I don't think it is possible to disallow a statement like ->findOne()->delete(). Since findOne returns the model object, you are not chaining on the query object, but on the model. As long as the model can do delete(), you can write ->requireOne()->delete(). Doing->requireOne()->delete() probably can only avoid the call to delete() by throwing an exception, which leaves you with an exception nonetheless.

I tend to just use ->find()->delete(). This always works, since ->find() returns an ObjectCollection, which can handle delete even when it is empty. You can delete more than one object though, but doing ->findOne()->delete() when the query returns more than one object is dangerous as well.

If you want to solve it with findOne, you would have to have it return an Optional, like Java offers it for such cases. But that is not available in PHP. A simple solution could return a dummy object. Something like:

public function findOneOrDummy() {
    $one = $this->findOne();
    if ( $one !== null) {
        return $one;
    }
    return new class() {
        public function __call($method, $arguments)
        {
            return $this;
        }
    };
}

Like this, you can even keep chaining on the object, as in ->findOneOrDummy()->setByName('MyColumn', 42)->save(). You probably would want to know if you are not saving to an actual object though.

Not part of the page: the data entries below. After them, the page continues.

(* ===== verification/Opcodes.v ===== *)
(** * Opcodes of the virtual machine ([kernel/vm/opcodes.go])

    An [OpCode] is a byte; the model keeps its value as an integer.  The two
    name tables are the source's maps, in the order in which they are written. *)
From S2P Require Import Prelude.
From stdpp Require Import base numbers list strings.
From Stdlib Require Import ZArith Lia.
#[local] Open Scope Z_scope.

Definition OpCode : Type := Z.

Definition STOP : OpCode := 0x00.
Definition ADD : OpCode := 0x01.
Definition MUL : OpCode := 0x02.
Definition SUB : OpCode := 0x03.
Definition DIV : OpCode := 0x04.
Definition SDIV : OpCode := 0x05.
Definition MOD : OpCode := 0x06.
Definition SMOD : OpCode := 0x07.
Definition ADDMOD : OpCode := 0x08.
Definition MULMOD : OpCode := 0x09.
Definition EXP : OpCode := 0x0a.
Definition SIGNEXTEND : OpCode := 0x0b.
Definition LT : OpCode := 0x10.
Definition GT : OpCode := 0x11.
Definition SLT : OpCode := 0x12.
Definition SGT : OpCode := 0x13.
Definition EQ : OpCode := 0x14.
Definition ISZERO : OpCode := 0x15.
Definition AND : OpCode := 0x16.
Definition OR : OpCode := 0x17.
Definition XOR : OpCode := 0x18.
Definition NOT : OpCode := 0x19.
Definition BYTE : OpCode := 0x1a.
Definition SHL : OpCode := 0x1b.
Definition SHR : OpCode := 0x1c.
Definition SAR : OpCode := 0x1d.
Definition SHA3 : OpCode := 0x20.
Definition ADDRESS : OpCode := 0x30.
Definition BALANCE : OpCode := 0x31.
Definition ORIGIN : OpCode := 0x32.
Definition CALLER : OpCode := 0x33.
Definition CALLVALUE : OpCode := 0x34.
Definition CALLDATALOAD : OpCode := 0x35.
Definition CALLDATASIZE : OpCode := 0x36.
Definition CALLDATACOPY : OpCode := 0x37.
Definition CODESIZE : OpCode := 0x38.
Definition CODECOPY : OpCode := 0x39.
Definition GASPRICE : OpCode := 0x3a.
Definition EXTCODESIZE : OpCode := 0x3b.
Definition EXTCODECOPY : OpCode := 0x3c.
Definition RETURNDATASIZE : OpCode := 0x3d.
Definition RETURNDATACOPY : OpCode := 0x3e.
Definition EXTCODEHASH : OpCode := 0x3f.
Definition BLOCKHASH : OpCode := 0x40.
Definition COINBASE : OpCode := 0x41.
Definition TIMESTAMP : OpCode := 0x42.
Definition NUMBER : OpCode := 0x43.
Definition DIFFICULTY : OpCode := 0x44.
Definition GASLIMIT : OpCode := 0x45.
Definition POP : OpCode := 0x50.
Definition MLOAD : OpCode := 0x51.
Definition MSTORE : OpCode := 0x52.
Definition MSTORE8 : OpCode := 0x53.
Definition SLOAD : OpCode := 0x54.
Definition SSTORE : OpCode := 0x55.
Definition JUMP : OpCode := 0x56.
Definition JUMPI : OpCode := 0x57.
Definition PC : OpCode := 0x58.
Definition MSIZE : OpCode := 0x59.
Definition GAS : OpCode := 0x5a.
Definition JUMPDEST : OpCode := 0x5b.
Definition PUSH1 : OpCode := 0x60.
Definition PUSH2 : OpCode := 0x61.
Definition PUSH3 : OpCode := 0x62.
Definition PUSH4 : OpCode := 0x63.
Definition PUSH5 : OpCode := 0x64.
Definition PUSH6 : OpCode := 0x65.
Definition PUSH7 : OpCode := 0x66.
Definition PUSH8 : OpCode := 0x67.
Definition PUSH9 : OpCode := 0x68.
Definition PUSH10 : OpCode := 0x69.
Definition PUSH11 : OpCode := 0x6a.
Definition PUSH12 : OpCode := 0x6b.
Definition PUSH13 : OpCode := 0x6c.
Definition PUSH14 : OpCode := 0x6d.
Definition PUSH15 : OpCode := 0x6e.
Definition PUSH16 : OpCode := 0x6f.
Definition PUSH17 : OpCode := 0x70.
Definition PUSH18 : OpCode := 0x71.
Definition PUSH19 : OpCode := 0x72.
Definition PUSH20 : OpCode := 0x73.
Definition PUSH21 : OpCode := 0x74.
Definition PUSH22 : OpCode := 0x75.
Definition PUSH23 : OpCode := 0x76.
Definition PUSH24 : OpCode := 0x77.
Definition PUSH25 : OpCode := 0x78.
Definition PUSH26 : OpCode := 0x79.
Definition PUSH27 : OpCode := 0x7a.
Definition PUSH28 : OpCode := 0x7b.
Definition PUSH29 : OpCode := 0x7c.
Definition PUSH30 : OpCode := 0x7d.
Definition PUSH31 : OpCode := 0x7e.
Definition PUSH32 : OpCode := 0x7f.
Definition DUP1 : OpCode := 0x80.
Definition DUP2 : OpCode := 0x81.
Definition DUP3 : OpCode := 0x82.
Definition DUP4 : OpCode := 0x83.
Definition DUP5 : OpCode := 0x84.
Definition DUP6 : OpCode := 0x85.
Definition DUP7 : OpCode := 0x86.
Definition DUP8 : OpCode := 0x87.
Definition DUP9 : OpCode := 0x88.
Definition DUP10 : OpCode := 0x89.
Definition DUP11 : OpCode := 0x8a.
Definition DUP12 : OpCode := 0x8b.
Definition DUP13 : OpCode := 0x8c.
Definition DUP14 : OpCode := 0x8d.
Definition DUP15 : OpCode := 0x8e.
Definition DUP16 : OpCode := 0x8f.
Definition SWAP1 : OpCode := 0x90.
Definition SWAP2 : OpCode := 0x91.
Definition SWAP3 : OpCode := 0x92.
Definition SWAP4 : OpCode := 0x93.
Definition SWAP5 : OpCode := 0x94.
Definition SWAP6 : OpCode := 0x95.
Definition SWAP7 : OpCode := 0x96.
Definition SWAP8 : OpCode := 0x97.
Definition SWAP9 : OpCode := 0x98.
Definition SWAP10 : OpCode := 0x99.
Definition SWAP11 : OpCode := 0x9a.
Definition SWAP12 : OpCode := 0x9b.
Definition SWAP13 : OpCode := 0x9c.
Definition SWAP14 : OpCode := 0x9d.
Definition SWAP15 : OpCode := 0x9e.
Definition SWAP16 : OpCode := 0x9f.
Definition LOG0 : OpCode := 0xa0.
Definition LOG1 : OpCode := 0xa1.
Definition LOG2 : OpCode := 0xa2.
Definition LOG3 : OpCode := 0xa3.
Definition LOG4 : OpCode := 0xa4.
Definition PUSH : OpCode := 0xb0.
Definition DUP : OpCode := 0xb1.
Definition SWAP : OpCode := 0xb2.
Definition CREATE : OpCode := 0xf0.
Definition CALL : OpCode := 0xf1.
Definition CALLCODE : OpCode := 0xf2.
Definition RETURN : OpCode := 0xf3.
Definition DELEGATECALL : OpCode := 0xf4.
Definition CREATE2 : OpCode := 0xf5.
Definition STATICCALL : OpCode := 0xfa.
Definition REVERT : OpCode := 0xfd.
Definition SELFDESTRUCT : OpCode := 0xff.

Definition IsPush (op : OpCode) : bool := 
  existsb (Z.eqb op) [PUSH1; PUSH2; PUSH3; PUSH4; PUSH5; PUSH6; PUSH7; PUSH8; PUSH9; PUSH10; PUSH11; PUSH12; PUSH13; PUSH14; PUSH15; PUSH16;
    PUSH17; PUSH18; PUSH19; PUSH20; PUSH21; PUSH22; PUSH23; PUSH24; PUSH25; PUSH26; PUSH27; PUSH28; PUSH29; PUSH30; PUSH31; PUSH32].
Definition IsStaticJump (op : OpCode) : bool := op =? JUMP.

#[local] Open Scope string_scope.
#[local] Open Scope Z_scope.

Definition opCodeToString : list (OpCode * string) :=
  [(STOP, "STOP"); (ADD, "ADD"); (MUL, "MUL"); (SUB, "SUB");
   (DIV, "DIV"); (SDIV, "SDIV"); (MOD, "MOD"); (SMOD, "SMOD");
   (EXP, "EXP"); (NOT, "NOT"); (LT, "LT"); (GT, "GT");
   (SLT, "SLT"); (SGT, "SGT"); (EQ, "EQ"); (ISZERO, "ISZERO");
   (SIGNEXTEND, "SIGNEXTEND"); (AND, "AND"); (OR, "OR"); (XOR, "XOR");
   (BYTE, "BYTE"); (SHL, "SHL"); (SHR, "SHR"); (SAR, "SAR");
   (ADDMOD, "ADDMOD"); (MULMOD, "MULMOD"); (SHA3, "SHA3"); (ADDRESS, "ADDRESS");
   (BALANCE, "BALANCE"); (ORIGIN, "ORIGIN"); (CALLER, "CALLER"); (CALLVALUE, "CALLVALUE");
   (CALLDATALOAD, "CALLDATALOAD"); (CALLDATASIZE, "CALLDATASIZE"); (CALLDATACOPY, "CALLDATACOPY"); (CODESIZE, "CODESIZE");
   (CODECOPY, "CODECOPY"); (GASPRICE, "GASPRICE"); (EXTCODESIZE, "EXTCODESIZE"); (EXTCODECOPY, "EXTCODECOPY");
   (RETURNDATASIZE, "RETURNDATASIZE"); (RETURNDATACOPY, "RETURNDATACOPY"); (EXTCODEHASH, "EXTCODEHASH"); (BLOCKHASH, "BLOCKHASH");
   (COINBASE, "COINBASE"); (TIMESTAMP, "TIMESTAMP"); (NUMBER, "NUMBER"); (DIFFICULTY, "DIFFICULTY");
   (GASLIMIT, "GASLIMIT"); (POP, "POP"); (MLOAD, "MLOAD"); (MSTORE, "MSTORE");
   (MSTORE8, "MSTORE8"); (SLOAD, "SLOAD"); (SSTORE, "SSTORE"); (JUMP, "JUMP");
   (JUMPI, "JUMPI"); (PC, "PC"); (MSIZE, "MSIZE"); (GAS, "GAS");
   (JUMPDEST, "JUMPDEST"); (PUSH1, "PUSH1"); (PUSH2, "PUSH2"); (PUSH3, "PUSH3");
   (PUSH4, "PUSH4"); (PUSH5, "PUSH5"); (PUSH6, "PUSH6"); (PUSH7, "PUSH7");
   (PUSH8, "PUSH8"); (PUSH9, "PUSH9"); (PUSH10, "PUSH10"); (PUSH11, "PUSH11");
   (PUSH12, "PUSH12"); (PUSH13, "PUSH13"); (PUSH14, "PUSH14"); (PUSH15, "PUSH15");
   (PUSH16, "PUSH16"); (PUSH17, "PUSH17"); (PUSH18, "PUSH18"); (PUSH19, "PUSH19");
   (PUSH20, "PUSH20"); (PUSH21, "PUSH21"); (PUSH22, "PUSH22"); (PUSH23, "PUSH23");
   (PUSH24, "PUSH24"); (PUSH25, "PUSH25"); (PUSH26, "PUSH26"); (PUSH27, "PUSH27");
   (PUSH28, "PUSH28"); (PUSH29, "PUSH29"); (PUSH30, "PUSH30"); (PUSH31, "PUSH31");
   (PUSH32, "PUSH32"); (DUP1, "DUP1"); (DUP2, "DUP2"); (DUP3, "DUP3");
   (DUP4, "DUP4"); (DUP5, "DUP5"); (DUP6, "DUP6"); (DUP7, "DUP7");
   (DUP8, "DUP8"); (DUP9, "DUP9"); (DUP10, "DUP10"); (DUP11, "DUP11");
   (DUP12, "DUP12"); (DUP13, "DUP13"); (DUP14, "DUP14"); (DUP15, "DUP15");
   (DUP16, "DUP16"); (SWAP1, "SWAP1"); (SWAP2, "SWAP2"); (SWAP3, "SWAP3");
   (SWAP4, "SWAP4"); (SWAP5, "SWAP5"); (SWAP6, "SWAP6"); (SWAP7, "SWAP7");
   (SWAP8, "SWAP8"); (SWAP9, "SWAP9"); (SWAP10, "SWAP10"); (SWAP11, "SWAP11");
   (SWAP12, "SWAP12"); (SWAP13, "SWAP13"); (SWAP14, "SWAP14"); (SWAP15, "SWAP15");
   (SWAP16, "SWAP16"); (LOG0, "LOG0"); (LOG1, "LOG1"); (LOG2, "LOG2");
   (LOG3, "LOG3"); (LOG4, "LOG4"); (CREATE, "CREATE"); (CALL, "CALL");
   (RETURN, "RETURN"); (CALLCODE, "CALLCODE"); (DELEGATECALL, "DELEGATECALL"); (CREATE2, "CREATE2");
   (STATICCALL, "STATICCALL"); (REVERT, "REVERT"); (SELFDESTRUCT, "SELFDESTRUCT"); (PUSH, "PUSH");
   (DUP, "DUP"); (SWAP, "SWAP")].

(** [fmt.Sprintf("%x", n)] for a byte. *)
Definition hex_digit (n : Z) : string := String.substring (Z.to_nat n) 1 "0123456789abcdef".
Definition hex_byte (n : Z) : string :=
  if n <? 16 then hex_digit n else hex_digit (n / 16) +:+ hex_digit (n mod 16).

(** Lookup in a Go map written as a literal. *)
Definition map_get {A B} `{EqDecision A} (k : A) (l : list (A * B)) : option B :=
  snd <$> find (fun p => bool_decide (fst p = k)) l.

Definition OpCode_String (op : OpCode) : string :=
  match map_get op opCodeToString with
  | Some str => if String.eqb str "" then "Missing opcode 0x" +:+ hex_byte op else str
  | None => "Missing opcode 0x" +:+ hex_byte op
  end.

Definition stringToOp : list (string * OpCode) :=
  [("STOP", STOP); ("ADD", ADD); ("MUL", MUL); ("SUB", SUB);
   ("DIV", DIV); ("SDIV", SDIV); ("MOD", MOD); ("SMOD", SMOD);
   ("EXP", EXP); ("NOT", NOT); ("LT", LT); ("GT", GT);
   ("SLT", SLT); ("SGT", SGT); ("EQ", EQ); ("ISZERO", ISZERO);
   ("SIGNEXTEND", SIGNEXTEND); ("AND", AND); ("OR", OR); ("XOR", XOR);
   ("BYTE", BYTE); ("SHL", SHL); ("SHR", SHR); ("SAR", SAR);
   ("ADDMOD", ADDMOD); ("MULMOD", MULMOD); ("SHA3", SHA3); ("ADDRESS", ADDRESS);
   ("BALANCE", BALANCE); ("ORIGIN", ORIGIN); ("CALLER", CALLER); ("CALLVALUE", CALLVALUE);
   ("CALLDATALOAD", CALLDATALOAD); ("CALLDATASIZE", CALLDATASIZE); ("CALLDATACOPY", CALLDATACOPY); ("DELEGATECALL", DELEGATECALL);
   ("STATICCALL", STATICCALL); ("CODESIZE", CODESIZE); ("CODECOPY", CODECOPY); ("GASPRICE", GASPRICE);
   ("EXTCODESIZE", EXTCODESIZE); ("EXTCODECOPY", EXTCODECOPY); ("RETURNDATASIZE", RETURNDATASIZE); ("RETURNDATACOPY", RETURNDATACOPY);
   ("EXTCODEHASH", EXTCODEHASH); ("BLOCKHASH", BLOCKHASH); ("COINBASE", COINBASE); ("TIMESTAMP", TIMESTAMP);
   ("NUMBER", NUMBER); ("DIFFICULTY", DIFFICULTY); ("GASLIMIT", GASLIMIT); ("POP", POP);
   ("MLOAD", MLOAD); ("MSTORE", MSTORE); ("MSTORE8", MSTORE8); ("SLOAD", SLOAD);
   ("SSTORE", SSTORE); ("JUMP", JUMP); ("JUMPI", JUMPI); ("PC", PC);
   ("MSIZE", MSIZE); ("GAS", GAS); ("JUMPDEST", JUMPDEST); ("PUSH1", PUSH1);
   ("PUSH2", PUSH2); ("PUSH3", PUSH3); ("PUSH4", PUSH4); ("PUSH5", PUSH5);
   ("PUSH6", PUSH6); ("PUSH7", PUSH7); ("PUSH8", PUSH8); ("PUSH9", PUSH9);
   ("PUSH10", PUSH10); ("PUSH11", PUSH11); ("PUSH12", PUSH12); ("PUSH13", PUSH13);
   ("PUSH14", PUSH14); ("PUSH15", PUSH15); ("PUSH16", PUSH16); ("PUSH17", PUSH17);
   ("PUSH18", PUSH18); ("PUSH19", PUSH19); ("PUSH20", PUSH20); ("PUSH21", PUSH21);
   ("PUSH22", PUSH22); ("PUSH23", PUSH23); ("PUSH24", PUSH24); ("PUSH25", PUSH25);
   ("PUSH26", PUSH26); ("PUSH27", PUSH27); ("PUSH28", PUSH28); ("PUSH29", PUSH29);
   ("PUSH30", PUSH30); ("PUSH31", PUSH31); ("PUSH32", PUSH32); ("DUP1", DUP1);
   ("DUP2", DUP2); ("DUP3", DUP3); ("DUP4", DUP4); ("DUP5", DUP5);
   ("DUP6", DUP6); ("DUP7", DUP7); ("DUP8", DUP8); ("DUP9", DUP9);
   ("DUP10", DUP10); ("DUP11", DUP11); ("DUP12", DUP12); ("DUP13", DUP13);
   ("DUP14", DUP14); ("DUP15", DUP15); ("DUP16", DUP16); ("SWAP1", SWAP1);
   ("SWAP2", SWAP2); ("SWAP3", SWAP3); ("SWAP4", SWAP4); ("SWAP5", SWAP5);
   ("SWAP6", SWAP6); ("SWAP7", SWAP7); ("SWAP8", SWAP8); ("SWAP9", SWAP9);
   ("SWAP10", SWAP10); ("SWAP11", SWAP11); ("SWAP12", SWAP12); ("SWAP13", SWAP13);
   ("SWAP14", SWAP14); ("SWAP15", SWAP15); ("SWAP16", SWAP16); ("LOG0", LOG0);
   ("LOG1", LOG1); ("LOG2", LOG2); ("LOG3", LOG3); ("LOG4", LOG4);
   ("CREATE", CREATE); ("CREATE2", CREATE2); ("CALL", CALL); ("RETURN", RETURN);
   ("CALLCODE", CALLCODE); ("REVERT", REVERT); ("SELFDESTRUCT", SELFDESTRUCT)].

Definition StringToOp (str : string) : OpCode := default STOP (map_get str stringToOp).

(** The bytes with a mnemonic, apart from the opcodes that name no single
    instruction. *)
Definition named_op (op : OpCode) : bool :=
  match map_get op opCodeToString with
  | Some _ => negb (existsb (Z.eqb op) [PUSH; DUP; SWAP])
  | None => false
  end.

Definition bytes_all (P : Z -> bool) : bool := forallb (fun n => P (Z.of_nat n)) (seq 0 256).

Lemma bytes_all_spec P : bytes_all P = true -> forall op, 0 <= op < 256 -> P op = true.
Proof.
  unfold bytes_all. rewrite forallb_forall. intros H op Hop.
  rewrite <- (Z2Nat.id op) by lia. apply H, in_seq. lia.
Qed.

(** Names of opcodes: every byte that has a mnemonic, other than the three
    pseudo-opcodes, is found again from it; a byte without one prints as
    missing and is not found. *)
Theorem StringToOp_String op : 0 <= op < 256 ->
  StringToOp (OpCode_String op) = if named_op op then op else STOP.
Proof.
  intros Hop. apply Z.eqb_eq.
  apply (bytes_all_spec (fun op => StringToOp (OpCode_String op) =? if named_op op then op else STOP));
    [vm_compute; reflexivity|done].
Qed.

Lemma StringToOp_String_witness :
  StringToOp (OpCode_String SHA3) = if named_op SHA3 then SHA3 else STOP.
Proof. apply StringToOp_String. unfold SHA3. lia. Defined.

mringler avatar Mar 08 '21 23:03 mringler

Doesnt this mean that we would not need findOne()->delete()? We could deprecate this part and let users know they should be using find()->delete() then?

The alternative could be to provide a findOneAndDelete() wrapper that handles this internally, clean and without issues for static analyzers as well as humans reading the code.

dereuromark avatar Mar 18 '22 16:03 dereuromark

Doesnt this mean that we would not need findOne()->delete()?

With all the new type hints, findOne()->delete() should give a warning, since findOne() can return null, and you obviously cannot call methods on null. There is really nothing else we can do, but I think it sufficiently resolves the issue. If users call a method on a return value that might be null, we can warn them, but we cannot stop them.

Recently, I stumbled over the query method findOneOrCreate(), which does exactly what the above outlined findOneOrDummy() does, just better, as it applies default values. So that means, instead of doing findOne()->delete(), there are two other options, either find()->delete() or findOneOrCreate()->delete(). Oh, and then there is obviously just delete(), which is the same as find()->delete(), just more efficient (could have realized that earlier).

So I guess if we add a method findOneAndDelete(), the benefit would be that it could make sure that at most one row is deleted. But I am not sure if this is necessary, if you want to delete at most one row, you generally don't write a query that could delete several rows.